Starting at the top line and ending at the last, restate the records exactly.

Stored items

====

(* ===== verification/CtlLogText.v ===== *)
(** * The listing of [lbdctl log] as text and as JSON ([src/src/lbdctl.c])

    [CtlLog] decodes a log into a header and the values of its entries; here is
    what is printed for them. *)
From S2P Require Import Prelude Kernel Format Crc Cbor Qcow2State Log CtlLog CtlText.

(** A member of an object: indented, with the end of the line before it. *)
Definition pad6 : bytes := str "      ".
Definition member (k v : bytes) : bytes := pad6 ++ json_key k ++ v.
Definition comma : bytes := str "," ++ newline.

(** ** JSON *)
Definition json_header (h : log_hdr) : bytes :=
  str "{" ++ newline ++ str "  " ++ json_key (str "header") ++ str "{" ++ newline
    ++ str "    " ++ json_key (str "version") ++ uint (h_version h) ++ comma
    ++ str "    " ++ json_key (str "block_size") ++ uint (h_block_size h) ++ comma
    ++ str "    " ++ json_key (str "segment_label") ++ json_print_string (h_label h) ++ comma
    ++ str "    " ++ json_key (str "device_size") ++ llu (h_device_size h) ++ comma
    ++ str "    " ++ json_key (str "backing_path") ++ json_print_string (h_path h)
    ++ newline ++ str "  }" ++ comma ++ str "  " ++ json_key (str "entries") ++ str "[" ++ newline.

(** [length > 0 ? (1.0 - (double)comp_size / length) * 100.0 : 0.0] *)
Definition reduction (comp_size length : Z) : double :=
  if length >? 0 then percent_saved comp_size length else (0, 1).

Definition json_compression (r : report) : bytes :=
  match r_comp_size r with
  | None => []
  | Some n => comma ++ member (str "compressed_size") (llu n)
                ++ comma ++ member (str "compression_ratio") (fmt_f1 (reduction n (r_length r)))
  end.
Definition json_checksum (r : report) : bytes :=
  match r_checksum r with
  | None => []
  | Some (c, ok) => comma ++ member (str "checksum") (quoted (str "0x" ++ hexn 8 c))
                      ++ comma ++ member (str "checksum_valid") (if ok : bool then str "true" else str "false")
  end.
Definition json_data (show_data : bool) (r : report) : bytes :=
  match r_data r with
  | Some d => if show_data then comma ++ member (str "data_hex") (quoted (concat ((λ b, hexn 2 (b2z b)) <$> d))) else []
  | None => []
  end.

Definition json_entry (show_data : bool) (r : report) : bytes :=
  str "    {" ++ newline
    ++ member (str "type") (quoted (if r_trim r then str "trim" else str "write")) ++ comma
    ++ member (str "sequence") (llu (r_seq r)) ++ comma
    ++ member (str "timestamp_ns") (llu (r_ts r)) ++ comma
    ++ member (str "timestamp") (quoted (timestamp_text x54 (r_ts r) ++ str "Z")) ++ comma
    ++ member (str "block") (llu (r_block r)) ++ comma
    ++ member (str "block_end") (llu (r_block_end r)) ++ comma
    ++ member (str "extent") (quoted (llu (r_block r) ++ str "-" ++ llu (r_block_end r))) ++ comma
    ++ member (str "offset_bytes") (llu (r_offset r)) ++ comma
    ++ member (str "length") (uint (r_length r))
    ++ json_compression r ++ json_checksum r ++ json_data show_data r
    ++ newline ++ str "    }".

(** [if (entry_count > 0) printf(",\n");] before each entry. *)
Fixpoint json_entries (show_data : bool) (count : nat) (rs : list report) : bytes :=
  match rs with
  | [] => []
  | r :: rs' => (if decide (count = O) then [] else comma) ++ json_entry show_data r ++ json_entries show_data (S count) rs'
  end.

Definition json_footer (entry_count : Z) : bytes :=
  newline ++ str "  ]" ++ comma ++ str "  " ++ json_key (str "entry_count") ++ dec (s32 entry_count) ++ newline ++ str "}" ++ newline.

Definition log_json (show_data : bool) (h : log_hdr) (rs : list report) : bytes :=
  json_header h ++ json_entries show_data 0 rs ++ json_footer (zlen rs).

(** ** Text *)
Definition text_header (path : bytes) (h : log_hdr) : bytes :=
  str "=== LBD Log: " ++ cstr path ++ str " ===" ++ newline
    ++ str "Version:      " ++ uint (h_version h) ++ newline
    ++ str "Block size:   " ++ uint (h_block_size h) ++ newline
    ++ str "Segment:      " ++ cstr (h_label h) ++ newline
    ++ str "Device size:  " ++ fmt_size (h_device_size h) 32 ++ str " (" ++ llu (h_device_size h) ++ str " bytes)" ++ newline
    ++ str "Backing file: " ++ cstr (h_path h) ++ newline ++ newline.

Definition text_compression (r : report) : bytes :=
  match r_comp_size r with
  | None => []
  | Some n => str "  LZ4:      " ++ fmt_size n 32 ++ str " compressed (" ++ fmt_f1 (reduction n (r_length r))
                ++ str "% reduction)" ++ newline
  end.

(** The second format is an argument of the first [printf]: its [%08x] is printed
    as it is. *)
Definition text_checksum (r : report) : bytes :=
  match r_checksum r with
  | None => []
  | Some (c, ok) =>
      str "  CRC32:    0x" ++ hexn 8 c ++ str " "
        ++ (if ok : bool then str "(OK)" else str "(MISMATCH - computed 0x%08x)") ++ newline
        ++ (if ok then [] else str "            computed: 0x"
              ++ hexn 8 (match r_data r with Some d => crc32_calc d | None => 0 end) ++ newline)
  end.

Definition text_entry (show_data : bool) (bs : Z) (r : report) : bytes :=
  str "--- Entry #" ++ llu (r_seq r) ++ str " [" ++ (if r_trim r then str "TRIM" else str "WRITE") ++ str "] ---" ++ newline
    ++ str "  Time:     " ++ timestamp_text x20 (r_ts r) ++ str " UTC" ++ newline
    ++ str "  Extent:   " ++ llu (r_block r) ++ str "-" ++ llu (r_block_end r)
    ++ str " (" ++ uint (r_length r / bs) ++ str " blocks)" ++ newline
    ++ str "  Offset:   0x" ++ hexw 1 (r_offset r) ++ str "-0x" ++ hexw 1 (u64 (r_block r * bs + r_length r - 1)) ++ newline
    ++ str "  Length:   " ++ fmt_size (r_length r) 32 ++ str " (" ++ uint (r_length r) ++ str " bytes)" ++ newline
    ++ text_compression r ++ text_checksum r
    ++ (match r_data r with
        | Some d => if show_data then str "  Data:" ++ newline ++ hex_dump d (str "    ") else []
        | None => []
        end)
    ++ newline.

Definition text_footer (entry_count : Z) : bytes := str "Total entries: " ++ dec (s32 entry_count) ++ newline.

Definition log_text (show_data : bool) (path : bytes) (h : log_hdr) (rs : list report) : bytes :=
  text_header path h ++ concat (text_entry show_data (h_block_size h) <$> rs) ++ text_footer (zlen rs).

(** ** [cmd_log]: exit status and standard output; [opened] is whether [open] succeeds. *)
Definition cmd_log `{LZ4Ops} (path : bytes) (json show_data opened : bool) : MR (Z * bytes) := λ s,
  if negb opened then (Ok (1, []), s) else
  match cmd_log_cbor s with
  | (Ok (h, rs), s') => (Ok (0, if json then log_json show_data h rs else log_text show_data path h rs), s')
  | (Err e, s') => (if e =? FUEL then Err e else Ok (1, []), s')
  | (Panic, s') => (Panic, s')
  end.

====

## Response
(* ===== verification/CtlLogText.v ===== *)
(** * The listing of [lbdctl log] as text and as JSON ([src/src/lbdctl.c])

    [CtlLog] decodes a log into a header and the values of its entries; here is
    what is printed for them. *)
From S2P Require Import Prelude Kernel Format Crc Cbor Qcow2State Log CtlLog CtlText.

(** A member of an object: indented, with the end of the line before it. *)
Definition pad6 : bytes := str "      ".
Definition member (k v : bytes) : bytes := pad6 ++ json_key k ++ v.
Definition comma : bytes := str "," ++ newline.

(** ** JSON *)
Definition json_header (h : log_hdr) : bytes :=
  str "{" ++ newline ++ str "  " ++ json_key (str "header") ++ str "{" ++ newline
    ++ str "    " ++ json_key (str "version") ++ uint (h_version h) ++ comma
    ++ str "    " ++ json_key (str "block_size") ++ uint (h_block_size h) ++ comma
    ++ str "    " ++ json_key (str "segment_label") ++ json_print_string (h_label h) ++ comma
    ++ str "    " ++ json_key (str "device_size") ++ llu (h_device_size h) ++ comma
    ++ str "    " ++ json_key (str "backing_path") ++ json_print_string (h_path h)
    ++ newline ++ str "  }" ++ comma ++ str "  " ++ json_key (str "entries") ++ str "[" ++ newline.

(** [length > 0 ? (1.0 - (double)comp_size / length) * 100.0 : 0.0] *)
Definition reduction (comp_size length : Z) : double :=
  if length >? 0 then percent_saved comp_size length else (0, 1).

Definition json_compression (r : report) : bytes :=
  match r_comp_size r with
  | None => []
  | Some n => comma ++ member (str "compressed_size") (llu n)
                ++ comma ++ member (str "compression_ratio") (fmt_f1 (reduction n (r_length r)))
  end.
Definition json_checksum (r : report) : bytes :=
  match r_checksum r with
  | None => []
  | Some (c, ok) => comma ++ member (str "checksum") (quoted (str "0x" ++ hexn 8 c))
                      ++ comma ++ member (str "checksum_valid") (if ok : bool then str "true" else str "false")
  end.
Definition json_data (show_data : bool) (r : report) : bytes :=
  match r_data r with
  | Some d => if show_data then comma ++ member (str "data_hex") (quoted (concat ((λ b, hexn 2 (b2z b)) <$> d))) else []
  | None => []
  end.

Definition json_entry (show_data : bool) (r : report) : bytes :=
  str "    {" ++ newline
    ++ member (str "type") (quoted (if r_trim r then str "trim" else str "write")) ++ comma
    ++ member (str "sequence") (llu (r_seq r)) ++ comma
    ++ member (str "timestamp_ns") (llu (r_ts r)) ++ comma
    ++ member (str "timestamp") (quoted (timestamp_text x54 (r_ts r) ++ str "Z")) ++ comma
    ++ member (str "block") (llu (r_block r)) ++ comma
    ++ member (str "block_end") (llu (r_block_end r)) ++ comma
    ++ member (str "extent") (quoted (llu (r_block r) ++ str "-" ++ llu (r_block_end r))) ++ comma
    ++ member (str "offset_bytes") (llu (r_offset r)) ++ comma
    ++ member (str "length") (uint (r_length r))
    ++ json_compression r ++ json_checksum r ++ json_data show_data r
    ++ newline ++ str "    }".

(** [if (entry_count > 0) printf(",\n");] before each entry. *)
Fixpoint json_entries (show_data : bool) (count : nat) (rs : list report) : bytes :=
  match rs with
  | [] => []
  | r :: rs' => (if decide (count = O) then [] else comma) ++ json_entry show_data r ++ json_entries show_data (S count) rs'
  end.

Definition json_footer (entry_count : Z) : bytes :=
  newline ++ str "  ]" ++ comma ++ str "  " ++ json_key (str "entry_count") ++ dec (s32 entry_count) ++ newline ++ str "}" ++ newline.

Definition log_json (show_data : bool) (h : log_hdr) (rs : list report) : bytes :=
  json_header h ++ json_entries show_data 0 rs ++ json_footer (zlen rs).

(** ** Text *)
Definition text_header (path : bytes) (h : log_hdr) : bytes :=
  str "=== LBD Log: " ++ cstr path ++ str " ===" ++ newline
    ++ str "Version:      " ++ uint (h_version h) ++ newline
    ++ str "Block size:   " ++ uint (h_block_size h) ++ newline
    ++ str "Segment:      " ++ cstr (h_label h) ++ newline
    ++ str "Device size:  " ++ fmt_size (h_device_size h) 32 ++ str " (" ++ llu (h_device_size h) ++ str " bytes)" ++ newline
    ++ str "Backing file: " ++ cstr (h_path h) ++ newline ++ newline.

Definition text_compression (r : report) : bytes :=
  match r_comp_size r with
  | None => []
  | Some n => str "  LZ4:      " ++ fmt_size n 32 ++ str " compressed (" ++ fmt_f1 (reduction n (r_length r))
                ++ str "% reduction)" ++ newline
  end.

(** The second format is an argument of the first [printf]: its [%08x] is printed
    as it is. *)
Definition text_checksum (r : report) : bytes :=
  match r_checksum r with
  | None => []
  | Some (c, ok) =>
      str "  CRC32:    0x" ++ hexn 8 c ++ str " "
        ++ (if ok : bool then str "(OK)" else str "(MISMATCH - computed 0x%08x)") ++ newline
        ++ (if ok then [] else str "            computed: 0x"
              ++ hexn 8 (match r_data r with Some d => crc32_calc d | None => 0 end) ++ newline)
  end.

Definition text_entry (show_data : bool) (bs : Z) (r : report) : bytes :=
  str "--- Entry #" ++ llu (r_seq r) ++ str " [" ++ (if r_trim r then str "TRIM" else str "WRITE") ++ str "] ---" ++ newline
    ++ str "  Time:     " ++ timestamp_text x20 (r_ts r) ++ str " UTC" ++ newline
    ++ str "  Extent:   " ++ llu (r_block r) ++ str "-" ++ llu (r_block_end r)
    ++ str " (" ++ uint (r_length r / bs) ++ str " blocks)" ++ newline
    ++ str "  Offset:   0x" ++ hexw 1 (r_offset r) ++ str "-0x" ++ hexw 1 (u64 (r_block r * bs + r_length r - 1)) ++ newline
    ++ str "  Length:   " ++ fmt_size (r_length r) 32 ++ str " (" ++ uint (r_length r) ++ str " bytes)" ++ newline
    ++ text_compression r ++ text_checksum r
    ++ (match r_data r with
        | Some d => if show_data then str "  Data:" ++ newline ++ hex_dump d (str "    ") else []
        | None => []
        end)
    ++ newline.

Definition text_footer (entry_count : Z) : bytes := str "Total entries: " ++ dec (s32 entry_count) ++ newline.

Definition log_text (show_data : bool) (path : bytes) (h : log_hdr) (rs : list report) : bytes :=
  text_header path h ++ concat (text_entry show_data (h_block_size h) <$> rs) ++ text_footer (zlen rs).

(** ** [cmd_log]: exit status and standard output; [opened] is whether [open] succeeds. *)
Definition cmd_log `{LZ4Ops} (path : bytes) (json show_data opened : bool) : MR (Z * bytes) := λ s,
  if negb opened then (Ok (1, []), s) else
  match cmd_log_cbor s with
  | (Ok (h, rs), s') => (Ok (0, if json then log_json show_data h rs else log_text show_data path h rs), s')
  | (Err e, s') => (if e =? FUEL then Err e else Ok (1, []), s')
  | (Panic, s') => (Panic, s')
  end.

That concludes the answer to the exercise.